In the letter, President Duterte said he has "serious reservations on the suitability" to grant PUP the "national polytechnic university" status and thereby have institutional and fiscal autonomy. "Its proposed designation as national polytechnic university needs to be reassessed in light of its current performance ranking among SUCs in the country," he wrote.
Duterte added there must also be a comparative performance of PUP's satellite campuses and extension programs as granting the school the privileged status will have a "significant fiscal impact on the government."
Fiscal impact? Performance? Let us take a quick-and-rough look at this – as millennials might put it – fiscal thingy.
We wonder if the President has seen the data on these institutions: UP, the leading state university, and PUP. Based in the latest data available online, the UP system had about 60,800 students in 2013. Let us round this off to 61,000 for a more conservative estimate.
Based on latest data available online, PUP already had 71,963 students as of 2016. Let us round this off to just 72,000.
The General Appropriations Act of 2019 gave a budget of P17,005,362,000.00 for UP. That is P17 billion. However, P3,233,080,000 of this goes to “Hospital Services” or the budget of the Philippine General Hospital (PGH). That still leaves 13,772,282,000 or P13.7 billion for the UP academic sector. Meanwhile, PUP got a mere P1,499,023,000 or just about P1.5 billion for 2019. UP with P13.7 B, PUP with only P1.49 B.

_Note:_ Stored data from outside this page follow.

(* ===== verification/BlockData.v ===== *)
(** * Little-endian fields of a block

    The laws of [get_le] and [put_le]: what was stored in a field is read back,
    and disjoint fields do not see each other. *)

From stdpp Require Import base numbers gmap sets strings option list.
From S2P Require Import Prelude Machine Spinlock Proc Sleeplock Bio.

Lemma length_le_bytes n v : length (le_bytes n v) = n.
Proof. revert v. induction n as [|n IH]; intros v; simpl; [done|]. by rewrite IH. Qed.

Lemma le_val_bytes n v : le_val (le_bytes n v) = v mod 256 ^ Z.of_nat n.
Proof.
  revert v. induction n as [|n IH]; intros v; [simpl; by rewrite Z.mod_1_r|].
  change (u8 v + 256 * le_val (le_bytes n (v / 256)) = v mod 256 ^ Z.of_nat (S n)). rewrite IH.
  rewrite Nat2Z.inj_succ, Z.pow_succ_r by lia. rewrite Z.rem_mul_r by lia. done.
Qed.

Lemma length_put_le n d off v : length (put_le n d off v) = length d.
Proof. apply length_inserts. Qed.

(** Reading where a list of bytes was stored, and beside it. *)
Lemma get_inserts_in n d off l k :
  (k + n <= length l)%nat -> (off + length l <= length d)%nat ->
  get_le n (list_inserts off l d) (off + k) = le_val (take n (drop k l)).
Proof.
  intros Hk Hlen. unfold get_le. f_equal. apply list_eq. intros j. destruct (decide (j < n)%nat) as [Hj|Hj].
  - rewrite !lookup_take_lt, !lookup_drop by lia. rewrite list_lookup_inserts by lia. f_equal. lia.
  - by rewrite !lookup_take_ge by lia.
Qed.

Lemma get_inserts_out n d off l o :
  (o + n <= off \/ off + length l <= o)%nat -> get_le n (list_inserts off l d) o = get_le n d o.
Proof.
  intros Hdis. unfold get_le. f_equal. apply list_eq. intros k.
  destruct (decide (k < n)%nat) as [Hk|Hk]; [|by rewrite !lookup_take_ge by lia].
  rewrite !lookup_take_lt, !lookup_drop by lia.
  destruct Hdis; [by rewrite list_lookup_inserts_lt by lia|by rewrite list_lookup_inserts_ge by lia].
Qed.

Lemma get_put_same n d off v :
  (off + n <= length d)%nat -> get_le n (put_le n d off v) off = v mod 256 ^ Z.of_nat n.
Proof.
  intros Hlen. pose proof (get_inserts_in n d off (le_bytes n v) 0) as Hg. rewrite length_le_bytes, Nat.add_0_r in Hg.
  unfold put_le. rewrite Hg, drop_0, take_ge by (rewrite ?length_le_bytes; lia). apply le_val_bytes.
Qed.

Lemma get_put_other n m d off off' v :
  (off + n <= off' \/ off' + m <= off)%nat -> get_le n (put_le m d off' v) off = get_le n d off.
Proof. intros Hdis. apply get_inserts_out. by rewrite length_le_bytes. Qed.

(** An array of 32-bit words as bytes. *)
Lemma length_words l : length (flat_map (le_bytes 4) l) = (4 * length l)%nat.
Proof. induction l as [|w l IH]; [done|]. cbn [flat_map]. rewrite length_app, IH, length_le_bytes. simpl. lia. Qed.
Lemma words_at l k w : l !! k = Some w -> take 4 (drop (4 * k) (flat_map (le_bytes 4) l)) = le_bytes 4 w.
Proof.
  revert k. induction l as [|v l IH]; intros k Hk; [done|]. cbn [flat_map]. destruct k as [|k]; simpl in Hk.
  - injection Hk as ->. rewrite Nat.mul_0_r, drop_0. apply take_app_length'. symmetry; apply length_le_bytes.
  - rewrite drop_app_ge by (rewrite length_le_bytes; lia). rewrite length_le_bytes. replace (4 * S k - 4)%nat with (4 * k)%nat by lia.
    by apply IH.
Qed.

(** A stored [int] or [uint] is read back as it was. *)
Lemma get32_i32 d off v :
  (off + 4 <= length d)%nat -> - 2 ^ 31 <= v < 2 ^ 31 -> i32 (get32 (put32 d off v) off) = v.
Proof.
  intros Hlen Hv. rewrite get_put_same by done. change (256 ^ Z.of_nat 4) with (2 ^ 32).
  unfold i32. rewrite Zplus_mod_idemp_l, Z.mod_small by lia. lia.
Qed.
Lemma get32_u32 d off v :
  (off + 4 <= length d)%nat -> 0 <= v < 2 ^ 32 -> get32 (put32 d off v) off = v.
Proof.
  intros Hlen Hv. rewrite get_put_same by done. change (256 ^ Z.of_nat 4) with (2 ^ 32). by apply Z.mod_small.
Qed.

(** ** Arrays of words *)

Fixpoint put_words (d : list Z) (off : nat) (ws : list Z) : list Z :=
  match ws with [] => d | w :: ws => put_words (put32 d off w) (off + 4) ws end.
Definition get_words (d : list Z) (off n : nat) : list Z := map (fun j => i32 (get32 d (off + 4 * j))) (seq 0 n).

Lemma length_put_words ws : forall d off, length (put_words d off ws) = length d.
Proof. induction ws as [|w ws IH]; intros d off; simpl; [done|]. rewrite IH. apply length_put_le. Qed.

Lemma put_words_snoc ws w : forall d off,
  put_words d off (ws ++ [w]) = put32 (put_words d off ws) (off + 4 * length ws) w.
Proof.
  induction ws as [|v ws IH]; intros d off; simpl; [f_equal; lia|]. rewrite IH. f_equal. lia.
Qed.

Lemma get_put_words_before ws : forall d off o,
  (o + 4 <= off)%nat -> get32 (put_words d off ws) o = get32 d o.
Proof.
  induction ws as [|w ws IH]; intros d off o Ho; simpl; [done|]. rewrite IH by lia.
  apply get_put_other. lia.
Qed.

Lemma get_put_words ws : forall d off j w,
  (off + 4 * length ws <= length d)%nat -> ws !! j = Some w -> - 2 ^ 31 <= w < 2 ^ 31 ->
  i32 (get32 (put_words d off ws) (off + 4 * j)) = w.
Proof.
  induction ws as [|v ws IH]; intros d off j w Hlen Hj Hw; [done|].
  cbn [length put_words] in *. destruct j as [|j]; simpl in Hj.
  - injection Hj as ->. rewrite get_put_words_before by lia. rewrite Nat.mul_0_r, Nat.add_0_r. apply get32_i32; [lia|done].
  - replace (off + 4 * S j)%nat with (off + 4 + 4 * j)%nat by lia. apply IH; [rewrite length_put_le; lia|done|done].
Qed.

Lemma get_words_put d off ws :
  (off + 4 * length ws <= length d)%nat -> Forall (fun w => - 2 ^ 31 <= w < 2 ^ 31) ws ->
  get_words (put_words d off ws) off (length ws) = ws.
Proof.
  intros Hlen Hws. apply list_eq. intros j. unfold get_words.
  change (map ?f ?l) with (f <$> l). rewrite list_lookup_fmap. destruct (decide (j < length ws)%nat) as [Hj|Hj].
  - rewrite lookup_seq_lt by done. simpl. destruct (lookup_lt_is_Some_2 ws j Hj) as [w Hw]. rewrite Hw. f_equal.
    apply get_put_words; [done|done|]. rewrite Forall_forall in Hws. apply Hws. by eapply list_elem_of_lookup_2.
  - rewrite lookup_seq_ge by lia. simpl. symmetry. apply lookup_ge_None_2. lia.
Qed.
Definition write_log_turn (tail : nat) : K () :=
  lg ← gets log;
  to ← bread (u32 (lg_dev lg)) (u32 (lg_start lg + Z.of_nat tail + 1));
  bn ← log_block tail;
  from ← bread (u32 (lg_dev lg)) (u32 bn);
  d ← data_of from;
  set_data to d;;
  bwrite to;;
  brelse from;;
  brelse to.

Lemma write_log_turn_ok s0 s c D W j bn d dl :
  running h ∅ i p s0 -> storage_at s0 c D W s -> log s0 = lg -> (j < LOGBLOCKS)%nat ->
  lh_block (lh lg) !! j = Some bn -> 0 <= bn < 2 ^ 31 -> bn <> lb j ->
  cv_held c !! bn = None -> cv_held c !! lb j = None ->
  cv_view c !! bn = Some d -> cv_view c !! lb j = Some dl ->
  cv_refs c !! bn = Some 1 -> cv_refs c !! lb j = None -> (size (cv_refs c) < NBUF)%nat ->
  exists s', write_log_turn j s = Ret tt s'
    /\ storage_at s0 (c <| cv_view ::= <[lb j := d]> |>) (<[lb j := d]> D) (W ++ [(lb j, d)]) s'.
Proof.
  intros Hrun Hat Hlg Hj Hbn Hrng Hne Hh1 Hh2 Hv1 Hv2 Hr1 Hr2 Hroom. unfold write_log_turn. msimpl.
  rewrite (sframe_log s0 s) by apply Hat. rewrite Hlg, dev_ok, lb_ok by done.
  destruct (bread_at s0 s c D W (lb j) dl) as (b1 & s1 & Hs1 & Hat1); [done..|unfold refs_of; rewrite Hr2; simpl; lia|by right|].
  mstep Hs1. mapply log_block_ok by (rewrite ?(sframe_log s0 s1) by apply Hat1; done).
  rewrite u32_small by lia.
  destruct (bread_at s0 s1 (took (lb j) b1 c) D W bn d) as (b2 & s2 & Hs2 & Hat2); simpl; [done|done| |done| | |].
  { by rewrite lookup_insert_ne. } { unfold refs_of. simpl. rewrite lookup_insert_ne, Hr1 by done. simpl. lia. }
  { left. rewrite lookup_insert_ne by done. by exists 1. }
  mstep Hs2. mapply data_of_at by (first [exact Hat2 | apply lookup_insert_eq | done]).
  assert (length d = Z.to_nat BSIZE) as Hlen by (apply (cr_size _ _ _ (proj1 (proj2 (proj2 Hat))) bn d Hv1)).
  destruct (set_data_at s0 s2 _ D W (lb j) b1 d Hat2) as (s3 & Hs3 & Hat3); [|done|].
  { simpl. rewrite lookup_insert_ne by done. apply lookup_insert_eq. }
  mstep Hs3.
  destruct (bwrite_at s0 s3 _ D W (lb j) b1 d Hrun Hat3) as (s4 & Hs4 & Hat4).
  { simpl. rewrite lookup_insert_ne by done. apply lookup_insert_eq. } { apply lookup_insert_eq. }
  mstep Hs4.
  destruct (brelse_at s0 s4 _ _ _ bn b2 Hrun Hat4) as (s5 & Hs5 & Hat5).
  { apply lookup_insert_eq. }
  { unfold refs_of. simpl. rewrite lookup_insert_eq. simpl. unfold refs_of. simpl. rewrite lookup_insert_ne, Hr1 by done.
    simpl. lia. }
  mstep Hs5. pose proof (proj1 (proj2 (proj2 Hat))) as Hrep.
  rewrite dropped_view, dropped_took in Hat5.
  2: { simpl. rewrite lookup_insert_ne by done. intros k. by apply (rep_refs_pos _ _ _ _ _ Hrep). }
  2: { simpl. by rewrite lookup_insert_ne. }
  destruct (brelse_at s0 s5 _ _ _ (lb j) b1 Hrun Hat5) as (s6 & Hs6 & Hat6).
  { apply lookup_insert_eq. } { intros _. simpl. by rewrite !lookup_insert_eq. }
  exists s6. split; [done|]. rewrite dropped_view, dropped_took in Hat6; [done| |done].
  intros k. by apply (rep_refs_pos _ _ _ _ _ Hrep).
Qed.

(** *** One turn of [install_trans], after its message *)
Definition install_turn (recovering : bool) (tail : nat) : K () :=
  lg ← gets log;
  lbuf ← bread (u32 (lg_dev lg)) (u32 (lg_start lg + Z.of_nat tail + 1));
  bn ← log_block tail;
  dbuf ← bread (u32 (lg_dev lg)) (u32 bn);
  d ← data_of lbuf;
  set_data dbuf d;;
  bwrite dbuf;;
  when (negb recovering) (bunpin dbuf);;
  brelse lbuf;;
  brelse dbuf.

(** Giving back the pin makes the block unpinned under its reader. *)
Lemma unpin_took n b m b' c :
  n <> m -> cv_refs c !! n = Some 1 ->
  took n b (took m b' c) <| cv_refs ::= <[n := 1]> |> = took n b (took m b' (c <| cv_refs ::= delete n |>)).
Proof.
  intros Hnm Hn. destruct c as [v r hd]. simpl in Hn.
  unfold took, refs_of, upd, set_cv_refs, set_cv_held. simpl.
  rewrite insert_insert_eq, lookup_insert_ne, !lookup_delete_eq, lookup_delete_ne by done. simpl. f_equal.
  rewrite (insert_insert_ne _ n m), (insert_insert_ne _ n m) by done. by rewrite insert_delete_eq.
Qed.

Definition pin_count (recovering : bool) : option Z := if recovering then None else Some 1.

Lemma install_turn_ok recovering s0 s c D W j bn d dold :
  running h ∅ i p s0 -> storage_at s0 c D W s -> log s0 = lg -> (j < LOGBLOCKS)%nat ->
  lh_block (lh lg) !! j = Some bn -> 0 <= bn < 2 ^ 31 -> bn <> lb j ->
  cv_held c !! bn = None -> cv_held c !! lb j = None ->
  cv_view c !! bn = Some dold -> cv_view c !! lb j = Some d ->
  cv_refs c !! bn = pin_count recovering -> cv_refs c !! lb j = None -> (S (size (cv_refs c)) < NBUF \/ (size (cv_refs c) < NBUF /\ recovering = false))%nat ->
  exists s', install_turn recovering j s = Ret tt s'
    /\ storage_at s0 (c <| cv_refs ::= delete bn |> <| cv_view ::= <[bn := d]> |>) (<[bn := d]> D) (W ++ [(bn, d)]) s'.
Proof.
  intros Hrun Hat Hlg Hj Hbn Hrng Hne Hh1 Hh2 Hv1 Hv2 Hr1 Hr2 Hroom. unfold install_turn. msimpl.
  rewrite (sframe_log s0 s) by apply Hat. rewrite Hlg, dev_ok, lb_ok by done.
  pose proof (proj1 (proj2 (proj2 Hat))) as Hrep.
  assert (forall n k, cv_refs c !! n = Some k -> 0 < k) as Hpos by (intros n k; by apply (rep_refs_pos _ _ _ _ _ Hrep)).
  destruct (bread_at s0 s c D W (lb j) d) as (b1 & s1 & Hs1 & Hat1); [done..|unfold refs_of; rewrite Hr2; simpl; lia|right; lia|].
  mstep Hs1. mapply log_block_ok by (rewrite ?(sframe_log s0 s1) by apply Hat1; done).
  rewrite u32_small by lia.
  destruct (bread_at s0 s1 (took (lb j) b1 c) D W bn dold) as (b2 & s2 & Hs2 & Hat2); simpl; [done|done| |done| | |].
  { by rewrite lookup_insert_ne. }
  { unfold refs_of. simpl. rewrite lookup_insert_ne, Hr1 by done. destruct recovering; simpl; lia. }
  { rewrite lookup_insert_ne, Hr1 by done. destruct recovering; simpl; [right|left; by exists 1].
    rewrite map_size_insert_None by done. lia. }
  mstep Hs2. mapply (data_of_at s0 s2 _ D W (lb j) b1 d) by (first [exact Hat2 | done | simpl; rewrite lookup_insert_ne by done; apply lookup_insert_eq]).
  assert (length d = Z.to_nat BSIZE) as Hlen by (apply (cr_size _ _ _ Hrep _ d Hv2)).
  destruct (set_data_at s0 s2 _ D W bn b2 d Hat2) as (s3 & Hs3 & Hat3); [apply lookup_insert_eq|done|]. mstep Hs3.
  destruct (bwrite_at s0 s3 _ D W bn b2 d Hrun Hat3) as (s4 & Hs4 & Hat4); [apply lookup_insert_eq..|]. mstep Hs4.
  assert (exists s5, when (negb recovering) (bunpin b2) s4 = Ret tt s5 /\
    storage_at s0 (took bn b2 (took (lb j) b1 (c <| cv_refs ::= delete bn |>)) <| cv_view ::= <[bn := d]> |>)
      (<[bn := d]> D) (W ++ [(bn, d)]) s5) as (s5 & Hs5 & Hat5).
  { destruct recovering; simpl negb; simpl when.
    - exists s4. split; [done|]. replace (c <| cv_refs ::= delete bn |>) with c; [done|].
      destruct c; unfold upd, set_cv_refs; simpl in *. by rewrite delete_id.
    - destruct (bunpin_at s0 s4 _ _ _ bn b2 Hrun Hat4) as (s5 & Hs5 & Hat5); [apply lookup_insert_eq| |].
      { unfold refs_of. simpl. rewrite lookup_insert_eq. simpl. unfold refs_of. simpl. rewrite lookup_insert_ne, Hr1 by done. done. }
      exists s5. split; [done|]. rewrite <- unpin_took by done.
      replace (refs_of _ bn - 1) with 1 in Hat5; [done|].
      unfold refs_of. simpl. rewrite lookup_insert_eq. simpl. unfold refs_of. simpl. by rewrite lookup_insert_ne, Hr1. }
  mstep Hs5.
  destruct (brelse_at s0 s5 _ _ _ (lb j) b1 Hrun Hat5) as (s6 & Hs6 & Hat6).
  { simpl. rewrite lookup_insert_ne by done. apply lookup_insert_eq. }
  { intros _. simpl. rewrite !lookup_insert_ne by done. destruct Hat as (_ & _ & _ & <- & _). by apply Hrep. }
  mstep Hs6. rewrite dropped_view, dropped_took_comm, dropped_took in Hat6; [|simpl; by rewrite lookup_delete_ne, Hr2 by done|done|done].
  destruct (brelse_at s0 s6 _ _ _ bn b2 Hrun Hat6) as (s7 & Hs7 & Hat7).
  { apply lookup_insert_eq. } { intros _. simpl. by rewrite !lookup_insert_eq. }
  exists s7. split; [done|]. rewrite dropped_view, dropped_took in Hat7; [done|simpl; by rewrite lookup_delete_eq|done].
Qed.
End turns.
End copy.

What this translates to is that we are spending about P226,000 for every UP student’s education this schoolyear and just around P21,000 for every PUP scholar.
Let those figures sink in.
As for performance, is it not that PUP graduates are topping national licensure examinations like in Architecture, Engineering, Nutrition and Dietetics, Accounting, Education, and Library Science? How many times have the Jobstreet site surveys reported PUP graduates as the most preferred by employers?
Performance? Bang for the buck. Value for money. Performance for cost.
Oh by the way, the other national university, that other good school which deserves an increased budget, MSU, has a P3-billion budget for its no more than 50,000 students. Again, PUP has 71,000 students but only P1.49 billion this year.
So, Mr President, can we be more factual and evidence-based?
Now, just a few days after you rejected the NPU bill, you have been reported to have said this publicly: “Kayo diyan 'yang puwede nating sarahan 'yang PUP. Wala akong pakialam sa kanila. Go ahead.” Really? Most students of PUP come from the lower classes. You don’t care about the children of the poor?
Perhaps next elections you and your minions can have a change of heart? – Rappler.com
Louie C. Montemar is an Associate Professor of Sociology at the Polytechnic University of the Philippines.